Monday, March 18, 2019

Your God-given Right to Hate (Is Stupid to Use, But You've Got It)


Hating people is stupid. It's evil. It destroys you. It prevents you from being happy. It makes your path to Hell smooth and straight.
You have the right to do it, though, and you're not violating anyone's rights by doing so. The question of whether you were motivated by hate when you committed a crime is 100% irrelevant to your guilt or innocence. And it's nobody's business but God's.
I don't have much of a problem with private companies banning people, etc., from their products, services, etc., for the things the people say. The company is the exclusive property of the owner(s), who have no obligation to provide a forum for people to speak. I might think that the company is foolish for banning someone, etc., but it's their property, and no right to freedom of speech exists in that context unless the owner grants it. Everybody has the God-given right to do stupid and/or bad things. Unless it violates someone's rights to his or her life, liberty, or property, no earthly court has the legitimate authority to impose penalties, or get involved in any other way, for that matter.

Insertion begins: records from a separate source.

(* ===== verification/PrefixPool.v ===== *)
(** * Pools of prefixes

    [PrefixPool] of [backend/infrahub/pools/prefix.py], which carves sub-prefixes out of
    a network, and [get_next] of [core/node/resource_manager/ip_prefix_pool.py], which
    looks for a free prefix in the resources of a pool.

    The pool keeps the text of its networks: see [ip_text] in [IpNetwork]. *)

From stdpp Require Import prelude strings.
From S2P Require Import Prelude PyDict IpNetwork.

#[local] Open Scope Z_scope.

(** [range(a, b)] and [range(a, b, -1)] *)
Definition py_range (a b : Z) : list Z := seqZ a (b - a).
Definition py_range_down (a b : Z) : list Z := reverse (seqZ (b + 1) (a - b)).

Record PrefixPool := mkPrefixPool {
  network : IPNetwork;
  mask_biggest : Z;
  mask_smallest : Z;
  available_subnets : list (Z * list ip_text);
  sub_by_key : list (ip_text * option string);
  sub_by_id : list (string * ip_text);
}.
#[export] Instance PrefixPool_rebuild : Rebuild PrefixPool := λ p,
  mkPrefixPool (network p) (mask_biggest p) (mask_smallest p) (available_subnets p) (sub_by_key p) (sub_by_id p).

(** [available_subnets] is a [defaultdict(list)]. *)
Definition available (p : PrefixPool) (i : Z) : list ip_text := default [] (dict_get (available_subnets p) i).
Definition set_available (p : PrefixPool) (i : Z) (l : list ip_text) : PrefixPool :=
  p <| available_subnets := dict_set (available_subnets p) i l |>.
Definition add_available (i : Z) (p : PrefixPool) (n : IPNetwork) : PrefixPool :=
  set_available p i (available p i ++ [net_str n]).

(** [__init__] *)
Definition new_pool (text : ip_text) : result PrefixPool :=
  network ← ip_network text;
  let mask_biggest := prefixlen network + 1 in
  let pool := mkPrefixPool network mask_biggest (max_prefixlen (version network)) [] [] [] in
  subs ← subnets network mask_biggest;
  Ok (foldl (add_available mask_biggest) pool subs).

(** [l.index(x)] and [del], nothing when [x] is not in the list. *)
Fixpoint remove_first {A} `{EqDecision A} (x : A) (l : list A) : list A :=
  match l with
  | [] => []
  | y :: l => if decide (x = y) then l else y :: remove_first x l
  end.
(** [index] and [del], the [ValueError] ignored. *)
Definition remove_subnet_from_available_list (p : PrefixPool) (subnet : IPNetwork) : PrefixPool :=
  let l := available p (prefixlen subnet) in
  set_available p (prefixlen subnet) (remove_first (net_str subnet) l).

(** One iteration of the loop of [split_supernet]; [parent_net] is threaded. *)
Definition split_step (subnet : IPNetwork) (acc : PrefixPool * IPNetwork) (i : Z) :
    result (PrefixPool * IPNetwork) :=
  let '(pool, parent_net) := acc in
  tmp_net ← subnets parent_net i;
  if decide (i = prefixlen subnet) then Ok (foldl (add_available i) pool tmp_net, parent_net)
  else
    match tmp_net with
    | [] => Err IndexError
    | net0 :: rest =>
        first ← subnet_of subnet net0;
        net1 ← require IndexError (head rest);
        if (first : bool) then Ok (add_available i pool net1, net0) else Ok (add_available i pool net0, net1)
    end.
Definition split_supernet (pool : PrefixPool) (supernet subnet : IPNetwork) : result PrefixPool :=
  '(pool, _) ← foldM (split_step subnet) (pool, supernet) (py_range (prefixlen supernet + 1) (prefixlen subnet + 1));
  Ok (remove_subnet_from_available_list pool supernet).

(** [None] and the empty string are false. *)
Definition truthy_id (identifier : option string) : option string :=
  match identifier with Some (String c s) => Some (String c s) | _ => None end.

(** The first available network among those that contain [sub] with the given lengths. *)
Fixpoint find_supernet (pool : PrefixPool) (sub : IPNetwork) (lengths : list Z) : result (option IPNetwork) :=
  match lengths with
  | [] => Ok None
  | sublen :: lengths =>
      supernet ← supernet sub sublen;
      if decide (net_str supernet ∈ available pool sublen) then Ok (Some supernet)
      else find_supernet pool sub lengths
  end.

Definition record_reservation (pool : PrefixPool) (subnet : ip_text) (identifier : option string) : PrefixPool :=
  match truthy_id identifier with
  | Some id => pool <| sub_by_id := dict_set (sub_by_id pool) id subnet |>
                    <| sub_by_key := dict_set (sub_by_key pool) subnet (Some id) |>
  | None => pool <| sub_by_key := dict_set (sub_by_key pool) subnet None |>
  end.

What I do have a problem with--what I am staunchly and eternally opposed to--is the government punishing people based on the mythical "hate speech" standard. An individual should not be prosecuted for emotions, but only for actual behavior that violates the rights of others to their life, liberty, and property. In some cases, a person's intentions can be taken into consideration (e.g., when it's clear that someone caused a death accidentally), but those cases are extremely limited. Even in those cases, it requires quite a bit of pretending to read people's minds.

Having an emotion, even a deeply negative emotion, violates nobody's rights. Even if the emotion motivates the individual to commit a crime, the only thing that can legitimately and justly be subject to prosecution is the crime that was actually committed. Does what the person said constitute fraud? That's a violation of an actual right, so it can be prosecuted. Was the person full of hate when she said it? Doesn't matter. Was the person full of love when she said it? Doesn't matter. The actual act is all that matters. A person saying hateful things is not violating any rights, just being a bad person.

The same thing goes for so-called "hate crimes." If I rob a bank, or murder someone, or run a scam to con people out of a bunch of money, or vandalize someone's house, or beat somebody up, I have violated actual rights. It doesn't matter why I did it. It only matters that I did it.

To begin with, how many crimes are committed against people out of love for that person? None, for all intents and purposes. Sure, there are crazy people who say that it's for love, but they're crazy, so they don't count. Someone's hatred for me does not violate my rights in any way or to any degree whatsoever. Someone stabbing me in the kidney does, whether the person hates me or not.